2017-08-18 Thread Shu-Hung You
If you are implementing a new language, this can be done by delegating
the "=-to-let" work to the macro-expander and let the reader simply
parenthesizing the input into s-expression form. In this approach, we
don't need to worry about being hygienic in the reader since the
actual work is done by the macro expander.

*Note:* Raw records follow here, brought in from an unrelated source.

Lemma poll_recv_cqe_total out pos q (w : qp_world W) :
  recv_slots_ok q → Z.of_nat (length (rq_wqes (qp_recv q))) = rq_cap (qp_recv q) →
  0 <= pos < rq_cap (qp_recv q) → frees (qw_bufs w) →
  ∃ c q' w', ntrdma_qp_poll_recv_cqe ntc out pos q w = Some (c, q', w')
    ∧ recv_slots_ok q' ∧ frees (qw_bufs w').
Proof.
  intros [Hl Hf] Hlw Hpos Hw. unfold ntrdma_qp_poll_recv_cqe.
  destruct (lookup_lt_is_Some_2 (rq_wqes (qp_recv q)) (Z.to_nat pos) ltac:(lia)) as [r Hr].
  destruct (lookup_lt_is_Some_2 (rq_cqes (qp_recv q)) (Z.to_nat pos) ltac:(lia)) as [c Hc]. rewrite Hr, Hc.
  pose proof (Forall_lookup_1 _ _ _ _ Hf Hr) as Hfr. cbn in Hfr.
  assert (∀ st f, ∃ c q' w',
    match ntrdma_recv_fail ntc out r st w with
    | Some (c, wqe, w) => Some (c, qp_set_flags f (qp_set_recv
        (rq_set_entries (<[Z.to_nat pos := wqe]> (rq_wqes (qp_recv q))) (rq_cqes (qp_recv q)) (qp_recv q)) q), w)
    | None => None
    end = Some (c, q', w') ∧ recv_slots_ok q' ∧ frees (qw_bufs w')) as Hfail.
  { intros st f. destruct (recv_fail_total out r st w Hfr Hw) as (c' & r' & w' & -> & Hr' & Hw').
    eexists _, _, _. split; [done|]. split; [|done]. split; [done|]. cbn. by apply Forall_insert. }
  destruct (recv_abort (qp_flags q)); [apply Hfail|].
  destruct (negb (rw_op_status r =? 0)); [apply Hfail|].
  destruct (negb (cqe_op_status c =? 0)); eexists _, _, _; (split; [done|]); split; done.
Qed.

(** *** Keys are not touched *)

Definition same_keys (q q' : ntrdma_qp) : Prop := qp_key q' = qp_key q ∧ qp_rqp_key q' = qp_rqp_key q.

Lemma send_start_keys q rc r q' : ntrdma_qp_poll_send_start_and_get q = (rc, r, q') → same_keys q q'.
Proof.
  unfold ntrdma_qp_poll_send_start_and_get, ntrdma_qp_send_cmpl_get. intros H.
  repeat case_match; simplify_eq; done.
Qed.

Lemma recv_start_keys q rc r q' : ntrdma_qp_poll_recv_start_and_get q = (rc, r, q') → same_keys q q'.
Proof.
  unfold ntrdma_qp_poll_recv_start_and_get, ntrdma_qp_recv_cmpl_get. intros H.
  repeat case_match; simplify_eq; done.
Qed.

Lemma send_cqe_keys pos q c q' : ntrdma_qp_poll_send_cqe pos q = Some (c, q') → same_keys q q'.
Proof. unfold ntrdma_qp_poll_send_cqe. intros H. repeat case_match; simplify_eq; done. Qed.

Lemma recv_cqe_keys out pos q w c q' (w' : qp_world W) :
  ntrdma_qp_poll_recv_cqe ntc out pos q w = Some (c, q', w') → same_keys q q'.
Proof. unfold ntrdma_qp_poll_recv_cqe. intros H. repeat case_match; simplify_eq; done. Qed.

(** *** What waits on a ring *)

Definition request : Type := ntrdma_send_wqe + ntrdma_recv_wqe.

Definition completes (e : request) (c : ntrdma_cqe) : Prop :=
  match e with inl e => cqe_of e c | inr e => rw_ulp_handle e = cqe_ulp_handle c end.

(** The ring of queue pair [q], in the terms of [QpPoll]: [C] of the posted
    requests were polled, [X] completions are there. *)
Definition send_view (q : ntrdma_qp) (C X : nat) (todo : list request) (n : nat) : Prop :=
  cap_ok (sq_cap (qp_send q)) ∧ n = (X - C)%nat
  ∧ ∃ ents, spoll (sq_cap (qp_send q)) C X ents q ∧ todo = inl <$> drop C ents.

Definition recv_view (q : ntrdma_qp) (C X : nat) (todo : list request) (n : nat) : Prop :=
  cap_ok (rq_cap (qp_recv q)) ∧ n = (X - C)%nat ∧ recv_slots_ok q
  ∧ ∃ rents, rpoll (rq_cap (qp_recv q)) C X rents q ∧ todo = inr <$> drop C rents.

Definition ring_view (p : poller) (todo : list request) (n C X : nat) (s : qps W) : Prop :=
  frees (qw_bufs (qs_world s))
  ∧ match p with
    | SendPoll i => ∃ q, qs_qps s !! i = Some q ∧ send_view q C X todo n
    | RecvPoll i => ∃ q, qs_qps s !! i = Some q ∧ recv_view q C X todo n
    end.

For example, we can make the reader turn the following input

; a-test.rkt
#lang my-let-lang
x = 5;
a = 8;
my-let = 10;
= = a + a;
u = x + my-let + = + = + = + = + =;
printf("u = ~a\n", u);

into some parenthesized form

(module a-test my-let-lang
(= x 5) (= a 8) (= my-let 10) (= = (+ a a))
(= u (+ x my-let = = = = =))
(printf "u = ~a\n" u))

and implement a module-begin macro that turns the parenthesized body
into my-let.

(provide
 (rename-out [new-module-begin #%module-begin]))
(require
 (rename-in racket [#%module-begin racket-module-begin]))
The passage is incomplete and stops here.